La dernière étude du Statec montre que les adolescents ayant grandi au sein d’une institution connaissent une plus grande précarité une fois arrivés à l’âge adulte.
Foyers d’accueil, centres pénitentiaires, hôpitaux… Tous les adolescents n’ont pas la chance de grandir au sein de leur famille. Une expérience qui a un impact durable sur leur vie future et ne fait que creuser les inégalités. La dernière étude du Statec s’appuyant sur l’enquête EU-SILC 2023 qui s’intéresse aux revenus et conditions de vie des ménages a permis d’analyser leur situation et de mettre en lumière les difficultés qu’ils rencontrent à l’âge adulte.
En recoupant les chiffres, le Statec a pu calculer qu’en 2023, 4,1 % des résidents âgés de 25 à 59 ans ont vécu en institution à leurs 14 ans, 2,7 % étant orphelins de père et 0,7 % orphelins de mère. «Cette différence entre les deux parents, observée dans d’autres pays, peut s’expliquer, au moins en partie, par une espérance de vie plus faible pour les hommes», analyse le Statec. La perte des deux parents à l’âge de 14 ans reste marginale puisqu’elle ne concerne que 0,1 % de la population.

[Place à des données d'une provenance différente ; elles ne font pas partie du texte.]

(** * react-detour: a shallow embedding of [src/detour.ts]

    The development follows the source file top to bottom: the values a
    loader thunk can produce, [toRouteHandler], [PathProvider] and
    [providePath], and then the [RouteOutlet] class that [withRoutes]
    builds ([computeOutlet], its two promise reactions and [render]).

    Two things the source imports are not part of it and are taken as
    given: [path-to-regexp] (a section variable [pathToRegexp]) and
    React's [createElement] (constructors of the element types). *)

From Stdlib Require Import ZArith Lia Ascii String List.
From stdpp Require Import base option list gmap strings sorting.

Local Open Scope string_scope.
Local Open Scope list_scope.
Local Open Scope Z_scope.

(** ** JavaScript values the source relies on *)

(** Logical instants of the event loop: a promise is settled "from
    instant [t] on", a reaction runs at some instant not before it. *)
Definition Instant := nat.
Bind Scope nat_scope with Instant.

(** A rejection reason or thrown value, seen through the only thing the
    source does with it, [error.stack].  Reading a property of [null] or
    [undefined] throws; any other value yields its [stack] property
    ([None] stands for [undefined]: the value has no such property). *)
Inductive Reason :=
| Nullish
| ErrorValue (stack : option string).

(** The value of a call that either returns or throws. *)
Inductive Completion (A : Type) :=
| Returns (x : A)
| Throws (e : Reason).
Arguments Returns {A} x.
Arguments Throws {A} e.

Cette vie en institution, et parfois sans aucun des deux parents, favorise plus tard le cumul des difficultés financières et sociales. Les résidents concernés sont 41,2 % à avoir connu une expérience d’absence de logement personnel au cours de leur vie (logement chez un ami, dans la rue, un squat, un hébergement d’urgence…) contre 6,6 % parmi les personnes ayant grandi avec leurs parents. «Ces difficultés de logement sont la conséquence d’une situation financière moins favorable, ajoute le Statec. Les personnes ayant vécu en institution sont 67 % à habiter dans un ménage déclarant avoir des difficultés à joindre les deux bouts.» Un chiffre qui tombe à 22,9 % pour le reste de la population. Leur taux de pauvreté est également bien plus élevé : 64,9 % contre 14,2 %.
Des études plus courtes
Ces inégalités commencent très tôt puisque l’accès à l’éducation est également plus complexe pour les jeunes grandissant en institution. Ils sont seulement 25,1 % à être titulaires d’un diplôme égal ou supérieur à un bachelor contre 51,3 % des gens ayant vécu avec leurs deux parents à l’adolescence. «Parmi les orphelins de mère, 34,6 % sont titulaires d’un diplôme de niveau bac+3 ou plus, contre 41,9 % des orphelins de père.»
Ce manque d’opportunités pour faire des longues études les pénalisent par la suite pour trouver un emploi bien rémunéré et donc un logement. «Les études traitant du devenir à l’âge adulte des jeunes placés en protection de l’enfance soulignent la rupture subite qui survient une fois l’âge légal de fin de prise en charge atteint. À la sortie de l’accompagnement, le jeune est contraint de s’insérer avec souvent l’absence de lien
familial pour faciliter l’entrée dans la vie adulte.»
Mais cette relation entre vie en institution et précarité à l’âge adulte reste complexe et ne doit pas jeter la pierre aux organismes de placement. Parmi les autres causes possibles se trouve l’expérience, par cette population, de traumatismes durant l’enfance et l’adolescence ayant pour conséquence une santé mentale fragilisée à l’âge adulte. Une difficulté supplémentaire qui fragilise encore un peu plus ces personnes une fois qu’elles deviennent adultes.